**WHAT YOU SHOULD DO:** From the data that follows, print exactly the lines starting at the one containing "src_server]> event in" and ending at the one containing "None => Ret event"; include both of them and nothing more.

**EXERCISE MATERIAL:**
(* ===== verification/Publisher.v ===== *)
(** The publisher: libbeat's publisher/publish.go (what becomes of an event on its way to
    the outputs, and the topology), the outputs' interface of outputs/outputs.go. *)
From S2P Require Export GoNet.
From stdpp Require Import list.
#[local] Open Scope Z_scope.

(** * MapStr (common/mapstr.go) *)

Definition MapStrUnion (dict1 dict2 : MapStr) : MapStr := dict2 ∪ dict1.
Definition EnsureCountField (m : MapStr) : MapStr :=
  match m !! bs "count" with Some _ => m | None => <[bs "count" := MInt 1]> m end.

(** * Outputs *)

Section Outputs.
Context {W : Type}.

(** The part of [MothershipConfig] that the publisher reads; the rest is the outputs' own. *)
Record MothershipConfig := { Enabled : bool; Save_topology : bool }.

(** [OutputInterface], acting on the world [W] (an error is its text). *)
Record OutputInterface := {
  out_Init : MothershipConfig -> Z -> W -> option bytes * W;
  PublishIPs : bytes -> list bytes -> W -> option bytes * W;
  GetNameByIP : bytes -> W -> bytes;
  PublishEvent : Z -> MapStr -> W -> option bytes * W
}.

(** A location of the GeoIP database: whether its latitude and its longitude differ from
    zero, and the two printed with "%f, %f". *)
Record Location := { has_latitude : bool; has_longitude : bool; loc_text : bytes }.

Record PublisherType := {
  name : bytes;
  tags : list bytes;
  disabled : bool;
  Output : list OutputInterface;
  TopologyOutput : option OutputInterface;
  IgnoreOutgoing : bool;
  GeoLite : option (bytes -> option Location);
  RefreshTopologyTimer : option Z;       (* the period of its ticks *)
  Queue : list (option MapStr)
}.
#[export] Instance eta_PublisherType : Settable PublisherType := fun r =>
  {| name := name r; tags := tags r; disabled := disabled r; Output := Output r; TopologyOutput := TopologyOutput r;
     IgnoreOutgoing := IgnoreOutgoing r; GeoLite := GeoLite r; RefreshTopologyTimer := RefreshTopologyTimer r;
     Queue := Queue r |}.

Record ShipperConfig := {
  sh_Name : bytes; sh_Refresh_topology_freq : Z; sh_Ignore_outgoing : bool; sh_Topology_expire : Z; sh_Tags : list bytes
}.

(** * Publishing an event *)

Definition GetServerName (publisher : PublisherType) (ip : bytes) (w : W) : bytes :=
  match IsLoopbackStr ip with
  | None => []
  | Some true => name publisher
  | Some false =>
      match TopologyOutput publisher with
      | Some output => GetNameByIP output ip w
      | None => []
      end
  end.

Inductive publish_error := MissingTimestamp | MissingType | FailToPublish.

(** The fields of the source and of the destination; an event without one keeps what it has. *)
Definition with_src (event : MapStr) (src : option Endpoint) (src_server : bytes) : MapStr :=
  match src with
  | Some src =>
      let event := <[bs "client_ip" := MStr (ep_Ip src)]> event in
      let event := <[bs "client_port" := MInt (ep_Port src)]> event in
      let event := <[bs "client_proc" := MStr (ep_Proc src)]> event in
      let event := <[bs "client_server" := MStr src_server]> event in
      delete (bs "src") event
  | None => event
  end.
Definition with_dst (event : MapStr) (dst : option Endpoint) (dst_server : bytes) : MapStr :=
  match dst with
  | Some dst =>
      let event := <[bs "ip" := MStr (ep_Ip dst)]> event in
      let event := <[bs "port" := MInt (ep_Port dst)]> event in
      let event := <[bs "proc" := MStr (ep_Proc dst)]> event in
      let event := <[bs "server" := MStr dst_server]> event in
      delete (bs "dst") event
  | None => event
  end.

Definition endpoint_of (v : option mval) : option Endpoint :=
  match v with Some (MEndpoint e) => Some e | _ => None end.

Definition add_location (event : MapStr) (loc : option Location) : MapStr :=
  match loc with
  | Some loc =>
      if has_latitude loc && has_longitude loc then <[bs "client_location" := MStr (loc_text loc)]> event else event
  | None => event
  end.

(** The location of the client; the assertion [real_ip.(string)] panics on another type. *)
Definition locate (publisher : PublisherType) (event : MapStr) (src : option Endpoint) (src_server : bytes)
    : outcome MapStr :=
  match GeoLite publisher with
  | None => Ret event
  | Some GetLocationByIP =>
      let by_source :=
        match src with
        | Some src => if decide (len src_server = 0) then add_location event (GetLocationByIP (ep_Ip src)) else event
        | None => event
        end in
      match event !! bs "real_ip" with
      | Some (MStr real_ip) =>
          if decide (len real_ip > 0) then Ret (add_location event (GetLocationByIP real_ip)) else Ret by_source
      | Some _ => Panic
      | None => Ret by_source
      end
  end.

(** The loop over the outputs: every output gets the event; tells whether one failed. *)
Fixpoint to_outputs (outputs : list OutputInterface) (ts : Z) (event : MapStr) (has_error : bool) (w : W) : bool * W :=
  match outputs with
  | [] => (has_error, w)
  | output :: outputs =>
      let '(err, w) := PublishEvent output ts event w in
      to_outputs outputs ts event (has_error || bool_decide (err <> None)) w
  end.

(** The event as the outputs get it, or nothing for a duplicate. *)
Definition outgoing (publisher : PublisherType) (event : MapStr) (w : W) : outcome (option MapStr) :=
  let src := endpoint_of (event !! bs "src") in
  let src_server := match src with Some src => GetServerName publisher (ep_Ip src) w | None => [] end in
  let event := with_src event src src_server in
  let dst := endpoint_of (event !! bs "dst") in
  let dst_server := match dst with Some dst => GetServerName publisher (ep_Ip dst) w | None => [] end in
  let event := with_dst event dst dst_server in
  if IgnoreOutgoing publisher && bool_decide (dst_server <> []) && bool_decide (dst_server <> name publisher) then Ret None
  else
    let event := <[bs "shipper" := MStr (name publisher)]> event in
    let event := if decide (len (tags publisher) > 0) then <[bs "tags" := MStrs (tags publisher)]> event else event in
    let! event := locate publisher event src src_server in
    Ret (Some event).

Definition publishEvent (publisher : PublisherType) (event : option MapStr) (w : W)
    : outcome (option publish_error) * W :=
  match default ∅ event !! bs "timestamp" with
  | Some (MTime ts) =>
      let event := EnsureCountField (default ∅ event) in
      match event !! bs "type" with
      | Some (MStr _) =>
          match outgoing publisher event w with
          | Ret None => (Ret None, w)
          | Ret (Some event) =>
              let '(has_error, w) :=
                if disabled publisher then (false, w) else to_outputs (Output publisher) ts event false w in
              (Ret (if has_error : bool then Some FailToPublish else None), w)
          | Panic => (Panic, w)
          | OutOfFuel => (OutOfFuel, w)
          end
      | _ => (Ret (Some MissingType), w)
      end
  | _ => (Ret (Some MissingTimestamp), w)
  end.

(** One turn of [publishFromQueue], which blocks on an empty queue; an error is logged, a
    panic ends the program. *)
Definition publish_next (publisher : PublisherType) (w : W) : outcome unit * (PublisherType * W) :=
  match Queue publisher with
  | [] => (Ret tt, (publisher, w))
  | mapstr :: queue =>
      let publisher := publisher <| Queue := queue |> in
      match publishEvent publisher mapstr w with
      | (Ret _, w) => (Ret tt, (publisher, w))
      | (Panic, w) => (Panic, (publisher, w))
      | (OutOfFuel, w) => (OutOfFuel, (publisher, w))
      end
  end.

(** * The topology *)

Inductive init_error :=
| OutputInit (err : bytes) | MultipleTopologies | NoOutputs | NoHostname | LocalAddrs | TopologyFailed (err : bytes).

Definition PublishTopology (publisher : PublisherType) (InterfaceAddrs : option (list bytes)) (params : list bytes) (w : W)
    : option init_error * W :=
  let localAddrs := match params with [] => LocalIpAddrsAsStrings InterfaceAddrs false | _ => Some params end in
  match localAddrs with
  | None => (Some LocalAddrs, w)
  | Some localAddrs =>
      match TopologyOutput publisher with
      | Some output =>
          match PublishIPs output (name publisher) localAddrs w with
          | (Some err, w) => (Some (TopologyFailed err), w)
          | (None, w) => (None, w)
          end
      | None => (None, w)
      end
  end.

(** * Initialisation *)

(** The loop over the enabled output plugins, in the order of Go's iteration over their map:
    each with the section of the configuration under its name, if there is one. *)
Fixpoint init_outputs (plugins : list (OutputInterface * option MothershipConfig)) (topology_expire : Z)
    (publisher : PublisherType) (w : W) : option init_error * (PublisherType * W) :=
  match plugins with
  | [] => (None, (publisher, w))
  | (plugin, Some output) :: plugins =>
      if Enabled output && negb (disabled publisher) then
        match out_Init plugin output topology_expire w with
        | (Some err, w) => (Some (OutputInit err), (publisher, w))
        | (None, w) =>
            let publisher := publisher <| Output := Output publisher ++ [plugin] |> in
            if Save_topology output then
              match TopologyOutput publisher with
              | Some _ => (Some MultipleTopologies, (publisher, w))
              | None => init_outputs plugins topology_expire (publisher <| TopologyOutput := Some plugin |>) w
              end
            else init_outputs plugins topology_expire publisher w
        end
      else init_outputs plugins topology_expire publisher w
  | (_, None) :: plugins => init_outputs plugins topology_expire publisher w
  end.

(** [Init]; the GeoIP database ([LoadGeoIPData]), the host's name and its addresses come
    from the outside. *)
Definition Init (publisher : PublisherType) (publishDisabled : bool)
    (plugins : list (OutputInterface * option MothershipConfig)) (shipper : ShipperConfig)
    (geo : option (bytes -> option Location)) (hostname : option bytes) (InterfaceAddrs : option (list bytes)) (w : W)
    : outcome (option init_error) * (PublisherType * W) :=
  let publisher := publisher <| IgnoreOutgoing := sh_Ignore_outgoing shipper |> <| disabled := publishDisabled |>
                             <| GeoLite := geo |> in
  match init_outputs plugins (sh_Topology_expire shipper) publisher w with
  | (Some err, pw) => (Ret (Some err), pw)
  | (None, (publisher, w)) =>
      if negb (disabled publisher) && bool_decide (Output publisher = []) then (Ret (Some NoOutputs), (publisher, w))
      else
        let publisher := publisher <| name := sh_Name shipper |> in
        match (if decide (len (name publisher) = 0) then hostname else Some (name publisher)) with
        | None => (Ret (Some NoHostname), (publisher <| name := [] |>, w))
        | Some n =>
            let publisher := publisher <| name := n |> <| tags := sh_Tags shipper |> in
            if negb (disabled publisher) && bool_decide (is_Some (TopologyOutput publisher)) then
              let freq := if decide (sh_Refresh_topology_freq shipper <> 0)
                          then int64_of (sh_Refresh_topology_freq shipper * 1000000000) else 10 * 1000000000 in
              if decide (freq <= 0) then (Panic, (publisher, w))
              else
                let publisher := publisher <| RefreshTopologyTimer := Some freq |> in
                match PublishTopology publisher InterfaceAddrs [] w with
                | (Some err, w) => (Ret (Some err), (publisher, w))
                | (None, w) => (Ret None, (publisher <| Queue := [] |>, w))
                end
            else (Ret None, (publisher <| Queue := [] |>, w))
        end
  end.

**ANSWER FOR THE TASK:**
      let event := <[bs "client_server" := MStr src_server]> event in
      delete (bs "src") event
  | None => event
  end.
Definition with_dst (event : MapStr) (dst : option Endpoint) (dst_server : bytes) : MapStr :=
  match dst with
  | Some dst =>
      let event := <[bs "ip" := MStr (ep_Ip dst)]> event in
      let event := <[bs "port" := MInt (ep_Port dst)]> event in
      let event := <[bs "proc" := MStr (ep_Proc dst)]> event in
      let event := <[bs "server" := MStr dst_server]> event in
      delete (bs "dst") event
  | None => event
  end.

Definition endpoint_of (v : option mval) : option Endpoint :=
  match v with Some (MEndpoint e) => Some e | _ => None end.

Definition add_location (event : MapStr) (loc : option Location) : MapStr :=
  match loc with
  | Some loc =>
      if has_latitude loc && has_longitude loc then <[bs "client_location" := MStr (loc_text loc)]> event else event
  | None => event
  end.

(** The location of the client; the assertion [real_ip.(string)] panics on another type. *)
Definition locate (publisher : PublisherType) (event : MapStr) (src : option Endpoint) (src_server : bytes)
    : outcome MapStr :=
  match GeoLite publisher with
  | None => Ret event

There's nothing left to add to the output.